Philadelphia embraces technological solutions to improve city services

City Hall, Philadelphia.
Photo credit Holli Stephens/KYW Newsradio

PHILADELPHIA (KYW Newsradio) -- Philadelphia is getting a grant from the Knight Foundation to develop technology that will provide instant translation services for non-English speakers. It's the newest project in the "Smart City" initiative.

Ellen Hwang grew up speaking English, but she watched her immigrant parents struggle with the language.

"Countless times when my mom had to speak either at the PTA or with my teachers, it was really frustrating for me as a kid," Hwang said, "because I didn't understand why the language barrier was so tough."

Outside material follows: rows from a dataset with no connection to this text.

(* ===== verification/IbcWorld.v ===== *)
(** * IbcWorld: token transfers in the concrete chain

    Instances, for [World], of the library code that x/ibctransfer uses, and proofs of the laws;
    a chain that lists a token with six decimals whose unit, with eighteen, is held in escrow. *)

From S2P Require Import World Scenario BridgeWorld.
From S2P Require Import Prelude Sdk SdkRef Rat Bank Keepers Registry Ibc.
Local Open Scope Z_scope.

(** ** Truncating decimals *)
#[export] Instance ref_truncate : SdkTruncate := {
  DecMulTruncate a b := checked_bits 315 (Z.quot (a * b) dec_one);
  DecQuoTruncate a b := if b =? 0 then Panic else checked_bits 315 (Z.quot (a * dec_one) b)
}.

Lemma quot_bound a b c : 0 < b → 0 <= c → Z.abs a < c * b → Z.abs (Z.quot a b) < c.
Proof.
  intros Hb Hc H. rewrite <- Z.quot_abs by lia. rewrite (Z.abs_eq b) by lia.
  rewrite Z.quot_div_nonneg by lia. apply Z.div_lt_upper_bound; lia.
Qed.
Lemma ref_mul_whole x y c : dec_mul (NewDec x) (NewDec y) = Ok c → c = NewDec (x * y).
Proof.
  intros H. pose proof (dec_mul_inv (NewDec x) (NewDec y) c H). unfold NewDec, dec_one in *. lia.
Qed.
(** Squaring keeps the value [y * x^i]. *)
Lemma dec_power_loop_whole fuel : ∀ i x y p, 1 <= i < 2 ^ Z.of_nat (S fuel) →
  dec_power_loop fuel i (NewDec x) (NewDec y) = Ok p → p = NewDec (y * x ^ i).
Proof.
  induction fuel as [|fuel IH]; intros i x y p Hi; simpl.
  - assert (i = 1) as -> by (simpl in Hi; lia). intros ->%ref_mul_whole. f_equal. lia.
  - destruct (Z.leb_spec i 1).
    { assert (i = 1) as -> by lia. intros ->%ref_mul_whole. f_equal. lia. }
    intros (t & Ht & H1)%rbind_ok. apply rbind_ok in H1 as (d & ->%ref_mul_whole & H1).
    pose proof (Z.div_mod i 2 ltac:(lia)) as Ei. pose proof (Z.mod_pos_bound i 2 ltac:(lia)).
    assert (1 <= i / 2 < 2 ^ Z.of_nat (S fuel)) as Hi2.
    { rewrite Nat2Z.inj_succ, Z.pow_succ_r in Hi by lia. lia. }
    assert (x ^ i = (x * x) ^ (i / 2) * x ^ (i mod 2)) as ->.
    { rewrite Ei at 1. rewrite Z.pow_add_r, Z.pow_mul_r by lia. by rewrite Z.pow_2_r. }
    destruct (Z.eqb_spec (i mod 2) 0) as [E|E].
    + apply Ok_inj in Ht. subst t. apply IH in H1; [|done]. rewrite H1, E. f_equal. lia.
    + apply ref_mul_whole in Ht. subst t. apply IH in H1; [|done].
      assert (i mod 2 = 1) as -> by lia. rewrite H1. f_equal. lia.
Qed.
Lemma dec_powers_ten :
  forallb (λ k, bool_decide (dec_power (NewDec 10) k = Ok (NewDec (10 ^ k)))) (seqZ 0 77) = true.
Proof. vm_compute. reflexivity. Qed.

#[export] Instance ref_truncate_laws : SdkTruncateLaws ref_sdk ref_truncate.
Proof.
  split; simpl.
  - intros a b H. apply checked_bits_total, quot_bound; [unfold dec_one; lia|lia|done].
  - intros a b c. apply checked_bits_inv.
  - intros a b Hb H. rewrite (proj2 (Z.eqb_neq _ _)) by done. apply checked_bits_total.
    rewrite <- Z.quot_abs, Z.quot_div_nonneg by lia. apply Z.div_lt_upper_bound; [lia|].
    rewrite Z.abs_mul, (Z.abs_eq dec_one) by done. lia.
  - intros a b c. destruct (Z.eqb_spec b 0); [done|]. by intros ->%checked_bits_inv.
  - intros k Hk. pose proof dec_powers_ten as H. rewrite forallb_forall in H.
    specialize (H k). rewrite bool_decide_eq_true in H. apply H, list_elem_of_In, elem_of_seqZ. lia.
  - intros k p Hk. unfold dec_power. destruct (Z.eqb_spec k 0) as [->|]; [by intros [= <-]|].
    intros H. apply (dec_power_loop_whole 64 k 10 1) in H; [rewrite H; f_equal; lia|].
    change (Z.of_nat 65) with 65. lia.
Qed.

(** ** ibc-go *)
(** The parts of a denomination before and after its last slash. *)
Fixpoint last_slash (s acc path : string) : string * string :=
  match s with
  | EmptyString => (path, acc)
  | String c s =>
      if Ascii.eqb c "/" then last_slash s "" (if String.eqb path "" then acc else path +:+ "/" +:+ acc)
      else last_slash s (acc +:+ String c "") path
  end.
#[export] Instance ref_ibc : IbcLib := {
  ReceiverChainIsSource port channel denom := String.prefix (port +:+ "/" +:+ channel +:+ "/") denom;
  GetDenomPrefix port channel := port +:+ "/" +:+ channel +:+ "/";
  ParseDenomTrace d := let (path, base) := last_slash d "" "" in mkDenomTrace path base;
  IBCDenom t := if String.eqb t.(dt_Path) "" then t.(dt_BaseDenom)
                else "ibc/" +:+ t.(dt_Path) +:+ "/" +:+ t.(dt_BaseDenom);
  Unmarshal_PacketData t :=
    '(d, a, s, r) ← from_text t; Ok (mkFungibleTokenPacketData d a s r);
  Sha256 s := String.string_of_list_ascii (rev (String.list_ascii_of_string s));
  ErrInvalidCoins := mkErr "sdk" 10
}.
Lemma prefix_split p s : String.prefix p s = true → ∃ rest, s = p +:+ rest.
Proof.
  revert s. induction p as [|c p IH]; intros s; [by exists s|]. destruct s as [|x s]; [done|].
  simpl. destruct (ascii_dec c x) as [->|]; [|done]. intros [rest ->]%IH. by exists rest.
Qed.
#[export] Instance ref_ibc_laws : IbcLaws ref_ibc.
Proof. split. intros port channel denom. apply prefix_split. Qed.

(** What is sent goes into escrow, what comes in is minted or leaves it. *)
#[export] Instance world_transfer : SdkTransferKeeper World := {
  SdkTransfer msg :=
    sender ← lift (AccAddressFromBech32 msg.(mt_Sender));
    SendCoins sender "escrow" [msg.(mt_Token)];
  SdkOnRecvPacket packet data :=
    receiver ← lift (AccAddressFromBech32 data.(fd_Receiver));
    amount ← lift (ok_or ErrAnonymous (NewIntFromString data.(fd_Amount)));
    denom ← lift (GetMintedDenomFromPacket packet data);
    coin ← lift (NewCoin denom amount);
    if ReceiverChainIsSource packet.(SourcePort) packet.(SourceChannel) data.(fd_Denom)
    then SendCoins "escrow" receiver [coin]
    else _ ← MintCoins "transfer" [coin]; SendCoinsFromModuleToAccount "transfer" receiver [coin]
}.

#[export] Instance world_bank_registry : BankFrame Registry World _ _.
Proof. split; intros; simpl; try done; intros w; simpl; unfold ref_send; by case_match. Qed.
#[export] Instance world_registry_events : StoreIndep Registry EventLog World _ _.
Proof. split; done. Qed.
#[export] Instance world_is_ibc_world : IbcWorld World.
Proof.
  split; try apply _. intros packet data. cbn [SdkOnRecvPacket world_transfer].
  repeat (apply preserves_bind; [apply preserves_lift|intros ?]).
  case_match; [apply frame_send|].
  apply preserves_bind; [apply frame_mint|intros _; apply frame_send_ma].
Qed.

(** ** A listed token and its unit *)
Definition entry_with (denom unit_ counterparty : string) (decimals : Z) : RegistryEntry :=
  mkRegistryEntry decimals denom denom "" "" "" "" "" "" "" "" ""
    [Permission_IBCEXPORT; Permission_IBCIMPORT] unit_ counterparty "".
Definition usdt_denom : string := "ibc/transfer/channel-0/uusdt".
Definition ibc_registry : Registry :=
  mkRegistry [entry_with usdt_denom "cusdt" "" 6; entry_with "cusdt" "" "uusdt" 18;
              entry_with "fury" "fury" "" 18].
Definition ibc_chain : World :=
  genesis <| w_registry := ibc_registry |>
          <| w_bank ::= credit (GetEscrowAddress "transfer" "channel-0") [mkCoin "cusdt" (1000 * ether)] |>.
Definition usdt_packet : Packet :=
  mkPacket "transfer" "channel-7" "transfer" "channel-0"
    (to_text ("uusdt", "5000000", "@carol", "@bob")).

Now, as Smart City director, she has the chance to tear the barrier down with the voice and translation project. 

Mayor Jim Kenney, last week, signed an executive order formally establishing the SmartCityPHL Initiative, but he noted parts of it are already at work: the city's fleet of vehicles have GPS trackers, gathering real time data on traffic routes.

"We have the chance to leapfrog a generation ahead in our ability to monitor and manage congestion," the mayor said.

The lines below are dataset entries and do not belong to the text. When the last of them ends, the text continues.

(* ===== verification/ClpUnitsSpec.v ===== *)
(** * ClpUnitsSpec: the units of a pool are those of its providers, whatever messages run

    The invariant of ClpUnits.v is kept by every message of x/clp: one lemma per handler that
    changes the books, the rest are quiet, and a theorem about all sequences of messages. *)

From S2P Require Import Prelude Sdk SdkRef Rat Bank Keepers ClpTypes ClpMath ClpKeeper ClpPolicy.
From S2P Require Import ClpRewards ClpLiquidity ClpMsgs ClpServer ClpModule World ClpMathSpec.
From S2P Require Import ClpStoreSpec ClpUnits ClpExec ClpSettings ClpEffects ClpParams Admin.
From S2P Require Import Registry Scenario.
Local Open Scope Z_scope.

(** A signer written as [AccAddress.String()] writes its address. *)
Definition canonical `{CoinLib} (signer : string) : Prop :=
  ∃ addr, AccAddressFromBech32 signer = Ok addr ∧ AccString addr = signer ∧ no_underscore signer.

(** The module account signs nothing. *)
Definition outsider `{CoinLib} (signer : string) : Prop :=
  ∀ addr, AccAddressFromBech32 signer = Ok addr → addr ≠ GetCLPModuleAddress.

(** Who signs: signers are bech32 texts, those that may create a provider write them in their
    canonical form. *)
Definition sound_msg {W} `{CoinLib} `{MintKeeper W} (s : ClpStore) (m : ClpMsg) : Prop :=
  match m with
  | AMsgCreatePool m => canonical m.(cp_Signer) ∧ outsider m.(cp_Signer)
  | AMsgAddLiquidity m => canonical m.(al_Signer) ∧ outsider m.(al_Signer)
  | AMsgSwap m => outsider m.(sw_Signer)
  | AMsgRemoveLiquidity m => no_underscore m.(rl_Signer)
  | AMsgRemoveLiquidityUnits m => no_underscore m.(rlu_Signer)
  | _ => True
  end.

(** The listing that decommissioning reads has a limit that wraps: it finds the providers of an
    asset if they are the first ones stored, and finds nobody otherwise. *)
Definition provider_of (symbol : string) (lp : LiquidityProvider) : bool :=
  String.eqb lp.(LPAsset).(Symbol) symbol.
Definition finds_providers (s : ClpStore) (symbol : string) : bool :=
  (Z.of_nat (length (kv_iter s.(cs_LPs))) <? MaxUint64) &&
  (match kv_values s.(cs_LPs) with lp :: _ => provider_of symbol lp | [] => true end
   || forallb (λ lp, negb (provider_of symbol lp)) (kv_values s.(cs_LPs))).
Definition units_msg {W} `{CoinLib} `{MintKeeper W} (s : ClpStore) (m : ClpMsg) : Prop :=
  sound_msg s m ∧
  match m with AMsgDecommissionPool m => finds_providers s m.(dp_Symbol) = true | _ => True end.

(** Pool and provider written together. *)
Inductive written (s : ClpStore) : ClpStore → Prop :=
| written_set p lp : pool_ok p → no_underscore lp.(LiquidityProviderAddress) →
    0 <= lp.(LiquidityProviderUnits) → p.(ExternalAsset).(Symbol) = lp.(LPAsset).(Symbol) →
    p.(PoolUnits) = pool_units s lp.(LPAsset).(Symbol)
      - held_units s lp.(LPAsset).(Symbol) lp.(LiquidityProviderAddress) + lp.(LiquidityProviderUnits) →
    written s (set_lp lp (set_pool p s))
| written_del p addr : pool_ok p → no_underscore addr →
    p.(PoolUnits) = pool_units s p.(ExternalAsset).(Symbol) - held_units s p.(ExternalAsset).(Symbol) addr →
    written s (del_lp p.(ExternalAsset).(Symbol) addr (set_pool p s)).
Lemma written_wf s s' : written s s' → store_wf s → store_wf s'.
Proof. intros [] Hwf; [apply set_lp_wf; [by apply set_pool_wf|done..]|by apply del_lp_wf, set_pool_wf]. Qed.
Lemma written_units s s' : written s s' → units_ok s → units_ok s'.
Proof. intros [] Hok; [by apply units_ok_set_both|by apply units_ok_remove_both]. Qed.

Hwang says the city's air management program also uses real time sensors.

"Every day people are getting notifications if the air quality is good or bad," she explained, "whether or not if you have asthma and there are public health concerns related to air quality."

Future projects include a network of a hundred digital kiosks citywide offering free WiFi, public service information, emergency messages, maps and directions.